Easy Avenue, a novel for young adults, introduces narrator Hubbo O'Driscoll, an impoverished orphan who is left in the care of a very old, very kind distant relative known only as Mrs. Driscoll. Hubbo becomes involved with Fleurette Featherstone Fitchell, a fellow resident of the Uplands Emergency Shelter and the daughter of a Lowertown prostitute. When he enters Glebe Collegiate Institute—the high school Doyle attended and where he later taught—Hubbo becomes caught between the people from the shelter and the elite Glebe students. When he gets a job as the companion to a wealthy elderly woman and begins to receive money from a mysterious benefactor, Hubbo fabricates an identity that is acceptable to the snobbish members of an exclusive club he wishes to join, but eventually recognizes where his true loyalties are. Easy Avenue was praised as "a delightful mix of comedy, irony, and sentiment" by a Maclean's contributor, while in Canadian Children's Literature, Lionel Adey dubbed the novel a "sometimes grim, sometimes amusing, but never unwholesome tale."

Set in 1950 and inspired by the author's memories of his first real job, Covered Bridge is the second of Doyle's stories about Hubbo. Having moved to a farm in the small Quebec community of Mushrat Creek, Hubbo becomes the part-time caretaker of a wooden covered bridge that has become a memorial to the tragic romance of two lovers, Ophelia and Oscar. Ophelia, who suffered from a brain tumor, jumped from the bridge to her death; her suicide caused the local priest to ban her from being buried in consecrated ground. When the bridge is slated for demolition in the name of progress, Hubbo works to preserve it, and in the process helps to correct the moral injustice done Ophelia, whose ghost he has seen. Nieuwenhuizen called Covered Bridge a "hauntingly beautiful tribute to conserving and respecting old things."

Doyle's two books about John "Spud" Sweetgrass, a half-Irish, half-Ojibway teen who is nicknamed for his ability to cook the perfect French fry, are considered somewhat of a departure from his earlier works.

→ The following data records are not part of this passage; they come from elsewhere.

(* ===== verification/WellFormed.v ===== *)
(** * Well-formedness of the PostgreSQL tables

    What every table satisfies at every moment, also in the middle of a
    transaction and after any failure: unique keys, amounts that fit BIGINT,
    readable enumerations and numbers, and events in the order of their sequence
    numbers. [wf_inv] is kept by every statement of the program. *)
From S2P Require Import Prelude.
From S2P Require Import Go.
From S2P Require Import Bitcoin.
From S2P Require Import TxTypes.
From S2P Require Import EventTypes.
From S2P Require Import World.
From S2P Require Import Effects.
From S2P Require Import Storage.
From S2P Require Import WalletStorage.
From S2P Require Import PgWallet.
From S2P Require Import EventStorage.
From S2P Require Import PgInvariants.
Local Open Scope Z_scope.

Section WellFormed.
Context {E : Env}.
Import PostgresWalletStorage PostgresEventStorage.

Definition row_ok (r : TxRow) : Prop :=
  0 <= r_amount r < 2 ^ 63 /\ 0 <= r_fee r < 2 ^ 63 /\
  is_ok (TransactionDirectionFromString (r_direction r)) /\
  is_ok (TransactionStatusFromString (r_status r)).

(** The [types.Transaction] values of the program. *)
Definition tx_ok (tx : Transaction) : Prop :=
  is_u64 (tx_Amount tx) /\ is_u64 (tx_Fee tx) /\
  tx_Direction tx <> InvalidDirection /\ tx_Status tx <> InvalidTransaction.

Record wf_db (s : Z) (d : DB) : Prop := {
  wf_ids : NoDup (r_id <$> db_transactions d);
  wf_rows : Forall row_ok (db_transactions d);
  wf_addresses : NoDup (fst <$> db_accounts d);
  wf_accounts : Forall (fun a => is_go_map a.2) (db_accounts d);
  wf_money v : db_metadata d !! money_required_meta = Some v -> is_Some (parse_uint64 v);
  wf_seqs : StronglySorted Z.lt (er_seq <$> db_events d);
  wf_events : Forall (fun e => er_seq e < s /\ is_ok (EventTypeFromString (er_type e)))
                (db_events d);
  wf_muted : NoDup (db_muted d);
}.

Definition wf_inv : Inv := {|
  iv_committed := wf_db; iv_inflight := wf_db;
  iv_trace := Forall (fun p => exists s, wf_db s p.2); iv_ok := tx_ok |}.

(** ** Rows and transactions *)
Lemma is_ok_Ok {A} (r : outcome A) : is_ok r -> exists a, r = Ok a.
Proof. destruct r; [by eexists | done..]. Qed.

Lemma decode_row_total r :
  row_ok r -> exists tx, decode_row r = Ok tx /\ tx_ok tx.
Proof.
  intros (Ha & Hf & [dir Hdir]%is_ok_Ok & [st Hst]%is_ok_Ok). unfold decode_row.
  rewrite decide_False, Hdir, Hst by lia. eexists. split; [reflexivity|].
  split_and!; simpl.
  - unfold is_u64. lia.
  - unfold is_u64. lia.
  - intros ->. unfold TransactionDirectionFromString in Hdir.
    destruct (_ !! r_direction r) as [td|] eqn:El; [|done]. simplify_eq.
    apply enum_inverse_lookup in El; [by set_solver|].
    apply (bool_decide_unpack _); by vm_compute.
  - intros ->. unfold TransactionStatusFromString in Hst.
    destruct (_ !! r_status r) as [ts|] eqn:El; [|done]. simplify_eq.
    apply enum_inverse_lookup in El; [by set_solver|].
    apply (bool_decide_unpack _); by vm_compute.
Qed.

Lemma decode_row_ok r tx : row_ok r -> decode_row r = Ok tx -> tx_ok tx.
Proof. intros (tx' & -> & ?)%decode_row_total. by intros [= <-]. Qed.

Lemma status_readable ts : ts <> InvalidTransaction ->
  is_ok (TransactionStatusFromString (Status_String ts)).
Proof. intros H%StatusFromString_String. by rewrite H. Qed.

Lemma direction_readable td : td <> InvalidDirection ->
  is_ok (TransactionDirectionFromString (Direction_String td)).
Proof. intros H%DirectionFromString_String. by rewrite H. Qed.

Lemma row_of_transaction_ok tx :
  tx_ok tx -> tx_Amount tx < 2 ^ 63 -> tx_Fee tx < 2 ^ 63 -> row_ok (row_of_transaction tx).
Proof.
  unfold tx_ok, is_u64. intros (? & ? & ? & ?) ? ?. split_and!; simpl; try lia.
  - by apply direction_readable.
  - by apply status_readable.
Qed.

(** ** Statements *)
Lemma map_id_ids id f rows :
  (forall r, r_id (f r) = r_id r) -> r_id <$> map_id id f rows = r_id <$> rows.
Proof.
  intros Hf. unfold map_id. rewrite <- list_fmap_compose. apply list_fmap_ext.
  intros i r _. simpl. by case_decide.
Qed.

Lemma map_id_ok id f rows :
  (forall r, row_ok r -> row_ok (f r)) -> Forall row_ok rows ->
  Forall row_ok (map_id id f rows).
Proof.
  intros Hf Hr. unfold map_id. rewrite Forall_fmap. apply (Forall_impl _ _ _ Hr).
  intros r ?. simpl. case_decide; auto.
Qed.

(** A statement on the transactions table alone. *)
Lemma wf_with_transactions s d rows :
  wf_db s d -> NoDup (r_id <$> rows) -> Forall row_ok rows ->
  wf_db s (with_transactions rows d).
Proof. intros []. by constructor. Qed.

Lemma wf_map_id s d id f :
  (forall r, r_id (f r) = r_id r) -> (forall r, row_ok r -> row_ok (f r)) ->
  wf_db s d -> wf_db s (with_transactions (map_id id f (db_transactions d)) d).
Proof.
  intros Hi Hf Hd. apply wf_with_transactions; [done | |].
  - rewrite map_id_ids by done. apply Hd.
  - apply map_id_ok; [done | apply Hd].
Qed.

Lemma NoDup_snoc {A} (l : list A) x : NoDup l -> x ∉ l -> NoDup (l ++ [x]).
Proof.
  intros Hl Hx. apply NoDup_app. split_and!; [done | | apply NoDup_singleton].
  intros y Hy ->%list_elem_of_singleton. done.
Qed.

Lemma wf_meta s d name value :
  meta_readable name value -> wf_db s d ->
  wf_db s (mkDB (db_transactions d) (db_accounts d) (<[name := value]> (db_metadata d))
             (db_events d) (db_muted d)).
Proof.
  intros Hm []. constructor; try done. simpl. intros v.
  destruct (decide (name = money_required_meta)) as [->|Hne].
  - rewrite lookup_insert_eq. intros [= <-]. by apply Hm.
  - rewrite lookup_insert_ne by done. auto.
Qed.

Lemma StronglySorted_snoc (l : list Z) x :
  StronglySorted Z.lt l -> Forall (fun y => y < x) l -> StronglySorted Z.lt (l ++ [x]).
Proof.
  induction 1 as [|y l Hl IH Hy]; simpl; intros Hx; [repeat constructor|].
  inversion_clear Hx. constructor; [by apply IH|]. apply Forall_app_2; [done|].
  by apply Forall_singleton.
Qed.

Lemma wf_seq_mono s s' d : s <= s' -> wf_db s d -> wf_db s' d.
Proof.
  intros Hs []. constructor; try done. apply (Forall_impl _ _ _ wf_events0).
  simpl. intros e [? ?]. split; [lia | done].
Qed.

Lemma wf_event row d d' :
  wf_db (er_seq row) d -> is_ok (EventTypeFromString (er_type row)) ->
  insert_event row d = Ok d' -> wf_db (er_seq row + 1) d'.
Proof.
  intros Hd Hty. unfold insert_event. case_decide; [done|]. intros [= <-].
  apply (wf_seq_mono _ (er_seq row + 1)) in Hd as Hd1; [|lia].
  destruct Hd, Hd1. constructor; try done; simpl.
  - rewrite fmap_app. apply StronglySorted_snoc; [done|]. rewrite Forall_fmap.
    apply (Forall_impl _ _ _ wf_events0). by intros e [? _].
  - apply Forall_app_2; [done|]. apply Forall_singleton. split; [lia | done].
Qed.

(** Every statement is [stmt_ok] when it keeps [wf_db]. *)
Lemma wf_stmt ex stmt :
  (forall s d d', wf_db s d -> stmt d = Ok d' -> wf_db s d') -> stmt_ok wf_inv ex stmt.
Proof.
  intros Hs s d d' Hd Hstmt.
  assert (wf_db s d') by (eapply Hs; [|done]; by destruct ex).
  split; [by destruct ex|]. intros _ t Ht. constructor; [by exists s | done].
Qed.

#[export] Instance wf_coherent : Coherent wf_inv.
Proof. split; try done. intros s d Hd t Ht. constructor; [by exists s | done]. Qed.
#[export] Instance wf_allowed a : Allowed wf_inv a.
Proof. intros s d Hd t Ht. constructor; [by exists s | done]. Qed.

#[export] Instance wf_pg_statements : PgStatements wf_inv any_exec.
Proof.
  split; simpl.
  - intros ex id tx _ (_ & _ & _ & Hst). apply wf_stmt. intros s d d' Hd [= <-].
    apply wf_map_id; [done | | done]. intros r (? & ? & ? & ?).
    unfold row_ok; simpl. auto using status_readable.
  - intros ex tx _ Htx. apply wf_stmt. intros s d d' Hd. unfold insert_transaction.
    case_decide; [done|]. case_decide; [done|]. intros [= <-].
    apply wf_with_transactions; [done | |].
    + rewrite fmap_app. apply NoDup_snoc; [apply Hd | done].
    + apply Forall_app_2; [apply Hd|]. apply Forall_singleton, row_of_transaction_ok; auto; lia.
  - intros ex id n _. apply wf_stmt. intros s d d' Hd [= <-]. by apply wf_map_id.
  - intros ex a _ Ha. apply wf_stmt. intros s d d' Hd. unfold insert_account.
    case_decide; [done|]. intros [= <-]. destruct Hd. constructor; try done; simpl.
    + rewrite fmap_app. by apply NoDup_snoc.
    + apply Forall_app_2; [done|]. by apply Forall_singleton.
  - intros ex name value _ Hm. apply wf_stmt. intros s d d' Hd [= <-]. by apply wf_meta.
  - intros ex s d row tx _ Hd Hr. apply decode_row_ok.
    assert (Hrows : Forall row_ok (db_transactions d)) by (destruct ex; apply Hd).
    rewrite Forall_forall in Hrows. by apply Hrows.
  - done.
  - done.
  - intros tx other tx' (? & ? & ? & ?) (_ & _ & _ & ?) [-> _]%Update_Ok. by split_and!.
Qed.

#[export] Instance wf_pg_event_statements : PgEventStatements wf_inv any_exec.
Proof.
  split; simpl.
  - intros ex d row d' _ Hd Hty Hi.
    assert (wf_db (er_seq row + 1) d') by (eapply wf_event; [| done | done]; by destruct ex).
    split; [by destruct ex|]. intros _ t Ht. constructor; [by eexists | done].
  - intros ex s d Hd. assert (wf_db (s + 1) d); [|by destruct ex].
    apply (wf_seq_mono s); [lia | by destruct ex].
  - intros ex id _. apply wf_stmt. intros s d d' Hd. unfold insert_muted.
    case_decide; [done|]. intros [= <-]. destruct Hd. constructor; try done; simpl.
    by apply NoDup_snoc.
  - intros ex name value _ Hne. apply wf_stmt. intros s d d' Hd [= <-].
    by apply wf_meta; [intros ?|].
Qed.

End WellFormed.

Comic mysteries for young adults written in a staccato style, Spud Sweetgrass and Spud in Winter involve a young protagonist who is trying to come to terms with his father's death, with his boss's shady business dealings, and with a gang-style slaying he has witnessed.

In the first book, Spud and his friends Connie Pan and Dink the Thinker attempt to discover who is dumping grease from Spud's french-fry stand into the Ottawa River.

Doyle once explained that "There is a perception that young people are worried about menstruation, divorce, masturbation, hitchhiking—subjects that just carloads of kids' books are written about. These are not the concerns of young people at all as far as I'm concerned. They are the concerns of adults who have young people. Kids' concerns are classical concerns: Am I brave? Am I a hero? Am I honest? Do I love this person? Am I afraid? Am I admired? Am I weak? Am I strong? These are their concerns, and that's what I write about."

Awards and Honors - Book of the Year Award, Canadian Library Association (CLA), 1983, for Up to Low, and 1989, for Easy Avenue; three-time runner-up, Governor General's Literary Award, Canada Council; Mr. Christie's Book Award, Canadian Children's Book Centre/Communications Jeunesse, 1990, for Covered Bridge; Vicky Metcalf Award, Canadian Authors Association, 1991, for body of work; CLA Book of the Year Award, and Mr. Christie's Book Award, both 1997, both for Uncle Ronald; Hans Christian Andersen Author Award shortlist, International Board on Books for Young People, 1998; National Chapter Award, Leishman Prize, Geoffrey Bilson Award nomination, Rugh Schwartz Award nomination, Governor General's Literary Award nomination, and Mr. Christie's Book Award Silver Seal, all 2001, all for Mary Ann Alice.